A Personal Look at a Sports Movie for People Who Hate Sports Movies

Posted by on Jul 22 2008 | Motion Pictures, Other

Michael NeaultI feel about the movie Breaking Away the same way I do about good pizza. Sometimes I get a strong craving to watch this movie that needs to fed as soon as possible. Breaking Away (screening Friday, July 25 at 8 p.m. at the Dryden Theatre) has a magic combination of charisma, charm, sincerity, and good old-fashioned storytelling that I find irresistible.

Breaking Away

The story follows young cyclist Dave (played by Dennis Christopher) as he aspires to become a pro, in the spirit of the great Italian cyclists. Training for Dave involves not just physical training, but adapting the persona and mannerisms of an Italian cyclist, right down to speaking the language, listening to opera, and eating Italian cuisine (much to the consternation of his prideful American dad).

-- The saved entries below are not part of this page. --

(** C22: The poll loop loses no change.  After any number of rounds, whatever the clock, the
    files, the hooks and the refreshes do: what differed between two looks has been in a
    batch (or a full rescan) whose refresh succeeded since, or is in the batch that the loop
    keeps for a retry; and when the loop ends without having been told to, nothing is left. *)
Theorem no_change_lost fuel rounds r l r0 f r' :
  log r = [] -> start_loop interval r = (Ok l, r0) -> poll_rounds config fuel rounds interval l r0 = (f, r') ->
  match f with
  | Continue l' => accounted (log r') (pending l')
  | Return (Ok _) => (exists w, should_stop w = true) \/ accounted (log r') (fun _ => False)
  | Return (Err _) => True
  end.
Proof.
  intros Hr Hs Hrun. apply start_spec in Hs; [|done]. apply rounds_spec in Hrun; [|done].
  destruct f as [l'|[[]|e]]; [apply Hrun|apply Hrun|done].
Qed.

(** C24: Every batch that the loop hands to a refresh has something to do, and is within the
    limits: at most 4096 paths of at most one mebibyte together, or a full rescan. *)
Theorem refreshes_within_limits fuel r b ok :
  log r = [] -> Refreshed b ok ∈ log (run_poll_watch_until config fuel interval r).2 ->
  has_changes b = true /\ path_count (paths b) <= 4096 /\ total_bytes (paths b) <= 1048576 /\ path_bytes b = total_bytes (paths b) /\
  (full_rescan b = true -> paths b = ∅).
Proof.
  intros Hr. unfold run_poll_watch_until. destruct (start_loop interval r) as [[l|e] r1] eqn:Hs.
  - apply start_spec in Hs; [|done]. destruct (poll_rounds _ _ _ _ _ _) as [f r2] eqn:Hrun. apply rounds_spec in Hrun; [|done].
    assert (refreshes_ok (log r2)) as Hok by (destruct f as [l'|[]]; apply Hrun). intros Hb.
    assert (Refreshed b ok ∈ log r2) as Hb' by by destruct f.
    destruct (Hok b ok Hb') as [[B1 [B2 B3] B4] Hc]. unfold MAX_PENDING_PATHS, MAX_PENDING_PATH_BYTES in *. split_and!; [done|lia|lia|done|done].
  - unfold start_loop in Hs. destruct (look r) as [s r2] eqn:E. apply look_spec in E. destruct s as [s|e']; [by destruct (after_interval interval r2)|].
    injection Hs as <- <-. cbn [snd]. rewrite E, Hr. intros Hb. set_solver.
Qed.

(** ** Every round ends, and a retry is not put off *)
Class WatchingLaws := {
  pass_clock w : clock w <= clock (pass w);
  sleep_clock d w : 0 <= d -> clock w + d <= clock (sleep d w);
  before_refresh_clock b w : clock w <= clock (before_refresh b w)
}.
Context `{WatchingLaws} (Hpoll : 0 < poll_interval config).

Definition time r : Z := clock (world r).
Lemma time_ask r : time r <= time (on_world pass r).
Proof. apply pass_clock. Qed.
Lemma look_time r s r' : look r = (s, r') -> time r <= time r'.
Proof. unfold look, ask. intros [= <- <-]. pose proof (time_ask r). by destruct (watch_file_snapshot _). Qed.

(** Enough fuel for the rest of a batch that began at [started]. *)
Definition quiet_fuel (started now : Z) : nat := S (Z.to_nat (Z.max 0 (max_wait config - (now - started)))).

Lemma debounce_ends fuel started last_relevant prev b r :
  (quiet_fuel started (time r) <= fuel)%nat ->
  exists x cur r', debounce_loop config fuel started last_relevant prev b r = Some (x, cur, r') /\ time r <= time r'.
Proof.
  revert last_relevant prev b r. induction fuel as [|fuel IH]; intros last_relevant prev b r Hf; [unfold quiet_fuel in Hf; lia|].
  cbn [debounce_loop]. unfold ask. pose proof (time_ask r) as T1. set (r1 := on_world pass r) in *.
  destruct (should_stop (world r)); [by do 3 eexists|]. pose proof (time_ask r1) as T2. set (r2 := on_world pass r1) in *.
  change (clock (world r1)) with (time r1). destruct (Z.leb_spec (max_wait config) (duration_since (time r1) started)) as [|He]; [do 3 eexists; split; [done|lia]|].
  pose proof (time_ask r2) as T3. set (r3 := on_world pass r2) in *. change (clock (world r2)) with (time r2).
  destruct (Z.leb_spec (debounce config) (duration_since (time r2) last_relevant)) as [|Hq]; [do 3 eexists; split; [done|lia]|]. cbv zeta.
  set (timeout := Z.min _ _). assert (1 <= timeout) as Ht by (unfold timeout; lia).
  pose proof (sleep_clock timeout (world r3) ltac:(lia)) as T4. set (r4 := on_world (sleep timeout) r3) in *.
  change (clock (world r3)) with (time r3) in T4. change (clock (sleep timeout (world r3))) with (time r4) in T4.
  destruct (look r4) as [s r5] eqn:Hl. apply look_time in Hl. destruct s as [s|e]; [|do 3 eexists; split; [done|lia]].
  unfold quiet_fuel, duration_since in *.
  case_decide as Hd.
  - destruct (IH last_relevant s b r5) as (x & cur & r' & -> & T5); [lia|]. do 3 eexists. split; [done|lia].
  - pose proof (time_ask r5) as T6. set (r6 := on_world pass r5) in *.
    destruct (IH (clock (world r5)) s (count_event (take_changes (watch_snapshot_diff prev s) false b)) r6) as (x & cur & r' & -> & T5); [lia|].
    do 3 eexists. split; [done|lia].
Qed.

Definition collect_fuel (deadline now : Z) : nat := S (S (Z.to_nat (Z.max 0 (deadline - now)) + Z.to_nat (Z.max 0 (max_wait config)))).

Dave tools around with a trio of tight working-class mates (played with effortless naturalism by Dennis Quaid, Jackie Earle Haley, and Daniel Stern) who behold him with solidarity, but keep his lofty aspirations in check with real-world skepticism. The gang is otherwise known as “Cutters,” a reference to their fathers who all worked as stonecutters in the outlying limestone quarries. The irony is that they all live in Bloomington, Indiana, in the shadow of the University of Indiana—an institution that their families helped build, but which none of them can afford to attend.

Breaking Away

The Cutters have just finished high school, and are living in that weird, transitional phase prior to college, a professional career, or a life in the Army. It’s especially difficult for these kids, who have just been unceremoniously dropped from the goal-oriented routines of high-school sports. As Stern’s character Cyril says, “I sure miss playing basketball. I got depressed as hell when my athlete’s foot and jock itch went away.”

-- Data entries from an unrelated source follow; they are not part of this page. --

Definition absolute_path (path : string) : string := if is_absolute path then path else join_path (current_dir f) path.
Definition is_configuration_path (path : string) : bool :=
  let absolute := absolute_path path in
  same_path absolute (config_path f) || same_path absolute (join_path (source_root f) ".codebaseGraphignore").
Definition is_protected_path (path : string) : bool :=
  existsb (path_starts_with (absolute_path path)) (protected_roots f).
Definition relative_event_path (path : string) : option string :=
  match strip_prefix_path path (source_root f) with
  | Some relative => Some relative
  | None =>
      if negb (is_absolute path) then
        match strip_prefix_path (join_path (current_dir f) path) (source_root f) with
        | Some relative => Some relative
        | None => Some path
        end
      else None
  end.
Definition relevant_path (path : string) : option string :=
  if is_configuration_path path then replace_char backslash slash <$> relative_event_path path
  else if is_protected_path path then None
  else
    match relative_event_path path with
    | None => None
    | Some relative =>
        if is_empty relative then None
        else
          let relative := replace_char backslash slash relative in
          if negb (includes_file (selection f) relative) || bool_decide (language_for_path (profiles f) relative = None) then None
          else Some relative
    end.
Definition relevant_paths (event : Event) : gset string :=
  if negb (watch_event_refreshes event) then ∅ else list_to_set (omap relevant_path (event_paths event)).

(** [is_dir] is [Path::is_dir]. *)
Definition directory_change_path (is_dir : string -> bool) (path : string) : bool :=
  if is_configuration_path path || is_protected_path path then false
  else
    match relative_event_path path with
    | None => false
    | Some relative =>
        if is_empty relative || negb (should_descend (selection f) relative) then false
        else is_dir path || bool_decide (path_extension path = None)
    end.
Definition directory_rescan_path_count (is_dir : string -> bool) (event : Event) : Z :=
  match kind event with
  | Remove | Modify true => Z.of_nat (length (List.filter (directory_change_path is_dir) (event_paths event)))
  | _ => 0
  end.

(** [apply_watch_message], when the message is an event *)
Definition apply_event (is_dir : string -> bool) (event : Event) (batch : WatchChangeBatch) : WatchChangeBatch :=
  let configuration_changed := existsb is_configuration_path (event_paths event) in
  let configured (b : WatchChangeBatch) := Watch.configuration_changed b || configuration_changed in
  if need_rescan event then
    mark_full_rescan (set_counts (saturating_add_u64 (event_count batch) 1) (configured batch) (overflow_count batch)
      (filtered_event_count batch) batch)
  else
    let candidate_count := Z.of_nat (length (event_paths event)) in
    let directory_rescan_count := directory_rescan_path_count is_dir event in
    let paths := relevant_paths event in
    let filtered := saturating_sub_u64 (saturating_sub_u64 candidate_count (Z.of_nat (size paths))) directory_rescan_count in
    let batch := set_counts (event_count batch) (Watch.configuration_changed batch) (overflow_count batch)
      (saturating_add_u64 (filtered_event_count batch) filtered) batch in
    let has_paths := negb (bool_decide (paths = ∅)) in
    let batch := if has_paths then extend_paths (btree_elements paths) batch else batch in
    let batch := if 0 <? directory_rescan_count then mark_full_rescan batch else batch in
    let batch := set_counts (event_count batch) (configured batch) (overflow_count batch) (filtered_event_count batch) batch in
    let batch := if configuration_changed then mark_full_rescan batch else batch in
    if has_paths || (0 <? directory_rescan_count) then count_event batch else batch.
Definition apply_watch_message (is_dir : string -> bool) (message : WatchMessage) (batch : WatchChangeBatch)
    : result string WatchChangeBatch :=
  match message with
  | EventMessage event => Ok (apply_event is_dir event batch)
  | ErrorMessage error => Err ("filesystem watcher error: " +:+ error)
  end.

In Roger Ebert’s 1979 review, he states, “Breaking Away is a movie to embrace. It’s about people who are complicated but decent, who are optimists but see things realistically, who are fundamentally comic characters but have three full dimensions. It’s about a Middle America we rarely see in the movies, yes, but it’s not corny and it doesn’t condescend. Movies like this are hardly ever made at all; when they’re made this well, they’re precious cinematic miracles.”

Breaking Away is presented in conjunction with the 2008 Rochester Omnium cycling event (August 8–10). For anyone who rolls in on a bicycle for this screening on Friday, July 25 at 8 p.m., we will offer a $4 admission to the movie. Free bike parking, as always.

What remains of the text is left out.